Tea staining before and after cleaning

Tea staining is brown stain along the grain of the material, much like that left by tea in a cup

Tea staining of stainless steel enclosures, and stainless steel in general, is a discoloration of the metal surface, which leaves a brown stain along the grain of the material, much like that left by tea in a cup.

Although it can be unsightly, tea staining is not a serious form of corrosion and in general will not effect the structural integrity or longevity of equipment. However in public places where the aesthetics of stainless steel are important, there are procedures that can help.

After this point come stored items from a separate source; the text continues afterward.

Lemma one_record_per_key_witness :
  List.length (records "a" empty_store) <= 1
  /\ (exists l, fst (keys no_faults
                       (run_calls store_a [CallKeys no_faults;
                                           CallSet no_faults (PyStr "b") PyNone]))
                = Ok l /\ count_occ string_dec l "a" = 1)
  /\ (exists p2, json.dumps (PyInt 2) = Some p2
                 /\ records "a" (snd (set no_faults store_a (PyStr "a") (PyInt 2)))
                    = [("a", p2)]).
Proof.
  assert (Hr : reachable empty_store).
  { apply (reach_init no_faults bare_world None true "duckno_kv" empty_store bare_world).
    - intros d tb. constructor.
    - reflexivity. }
  destruct (one_record_per_key empty_store "a" Hr) as [H1 H2].
  split; [exact H1|]. split.
  - apply (proj1 (H2 no_faults (PyInt 1) store_a eq_refl
                       [CallKeys no_faults; CallSet no_faults (PyStr "b") PyNone])).
    reflexivity.
  - apply (proj2 (H2 no_faults (PyInt 1) store_a eq_refl []) no_faults (PyInt 2)).
    vm_compute. reflexivity.
Defined.

(** C3.  When [set(k, v)] raises, the rows of the table are what they were
    before the call; on a store without open transaction none is open
    afterwards and the connection sees the same rows, so there is no state
    with the old record deleted and the new one missing.  When the value is
    not serializable the instance is untouched: no statement was executed. *)
Theorem failed_set_changes_nothing (fails : nat -> bool) (s s' : DuckNo.t)
    (key v : value) (e : exn) :
  set fails s key v = (Raise e, s') ->
  committed (_conn s') = committed (_conn s)
  /\ (idle s -> idle s' /\ view (_conn s') = view (_conn s))
  /\ _table s' = _table s /\ _db_file s' = _db_file s
  /\ (json.dumps v = None -> s' = s).
Proof.
  intros E.
  pose proof (store_facts.set_cases _ _ _ _ _ _ E) as (Ht & Hf & _ & Hc & Hi).
  split; [exact Hc|]. split; [|split; [exact Ht|split; [exact Hf|]]].
  - intros Hs. split; [now apply Hi|].
    rewrite !store_facts.idle_view by auto. exact Hc.
  - intros Hd. unfold set in E. destruct (_validate_key key); [|congruence].
    rewrite Hd in E. congruence.
Qed.

Lemma failed_set_changes_nothing_witness :
  fst (set (Nat.eqb 2) store_a (PyStr "a") (PyInt 2)) = Raise DuckDBError
  /\ committed (_conn (snd (set (Nat.eqb 2) store_a (PyStr "a") (PyInt 2))))
     = [("a", "1")]
  /\ view (_conn (snd (set (Nat.eqb 2) store_a (PyStr "a") (PyInt 2))))
     = [("a", "1")]
  /\ fst (set no_faults store_a (PyStr "a") (PyBytes "x"))
     = Raise (TypeError
         "Value must be JSON-serializable. Consider converting to basic types.")
  /\ snd (set no_faults store_a (PyStr "a") (PyBytes "x")) = store_a.
Proof.
  assert (E : set (Nat.eqb 2) store_a (PyStr "a") (PyInt 2)
              = (Raise DuckDBError, snd (set (Nat.eqb 2) store_a (PyStr "a") (PyInt 2))))
    by (vm_compute; reflexivity).
  assert (Hi : idle store_a) by (vm_compute; reflexivity).
  split; [now rewrite E|].
  destruct (failed_set_changes_nothing (Nat.eqb 2) store_a
              (snd (set (Nat.eqb 2) store_a (PyStr "a") (PyInt 2)))
              (PyStr "a") (PyInt 2) DuckDBError E) as (Hc & Hv & _).
  split; [exact Hc|]. split; [exact (proj2 (Hv Hi))|].
  split; [reflexivity|].
  destruct (failed_set_changes_nothing no_faults store_a
              (snd (set no_faults store_a (PyStr "a") (PyBytes "x")))
              (PyStr "a") (PyBytes "x")
              (TypeError
                 "Value must be JSON-serializable. Consider converting to basic types.")
              eq_refl) as (_ & _ & _ & _ & Hs).
  exact (Hs eq_refl).
Defined.

(** C4.  For a key that is the empty string or no string at all, [set] and
    [get] raise the [ValueError] of [_validate_key] and return the instance
    as it was, the log of executed statements included: nothing was sent to
    the engine. *)
Theorem invalid_key_raises_before_io (fails : nat -> bool) (s : DuckNo.t)
    (key v d : value) :
  (forall k, key = PyStr k -> k = "") ->
  set fails s key v = (Raise (ValueError "key must be a non-empty string"), s)
  /\ get fails s key d = (Raise (ValueError "key must be a non-empty string"), s).
Proof.
  intros Hk. unfold set, get.
  destruct key; cbn [_validate_key]; try (split; reflexivity).
  rewrite (Hk s0 eq_refl). split; reflexivity.
Qed.

Lemma invalid_key_raises_before_io_witness :
  (set no_faults store_a (PyStr "") (PyInt 1)
   = (Raise (ValueError "key must be a non-empty string"), store_a)
   /\ get no_faults store_a (PyStr "") PyNone
      = (Raise (ValueError "key must be a non-empty string"), store_a))
  /\ (set no_faults store_a (PyInt 7) (PyInt 1)
      = (Raise (ValueError "key must be a non-empty string"), store_a)
      /\ get no_faults store_a (PyInt 7) PyNone
         = (Raise (ValueError "key must be a non-empty string"), store_a)).
Proof.
  split.
  - apply (invalid_key_raises_before_io no_faults store_a (PyStr "") (PyInt 1) PyNone).
    intros k E. injection E as <-. reflexivity.
  - apply (invalid_key_raises_before_io no_faults store_a (PyInt 7) (PyInt 1) PyNone).
    intros k E. discriminate E.
Defined.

Tea staining usually occurs along the coastal fringes and where ever there is high salinity water. It is formed when salt water is evaporated in minute crevices in the stainless steel surface. While this is evaporating it creates a super concentrated chloride solution, which causes the corrosion along the grain of the metal surface.

To minimise tea staining of stainless enclosures, we would recommend the following: -

  • Enclosures should be stainless steel grade 316, as lower grades such as 304 are significantly less resistant to salt solutions.
  • Smooth surface finishes help minimise the crevices that are part of the problem. B&R Enclosures recommends an N4 surface finish with a maximum RA of 0.4 micrometres, to give a good balance between finish and cost.
  • Ideally the grain of the enclosure should be up and down the enclosure body, rather than across. This helps reduce the chance of chlorides building up in the crevices of the material.
  • Regular cleaning with fresh or rain water will help remove the salt deposits causing problems.
  • Installing the enclosure in positions where it will not be subject to salt spray, and can be rained on can also help. This means that under an overhand of a building it often a less than ideal installation position.
  • If all else fails, a coating can be applied to the stainless. This needs to be done cautiously as coating can make things worse rather than better. A great coating to use is Nycote, a clear nylonic polymer resin. For more details on this please see the article on Tea Staining.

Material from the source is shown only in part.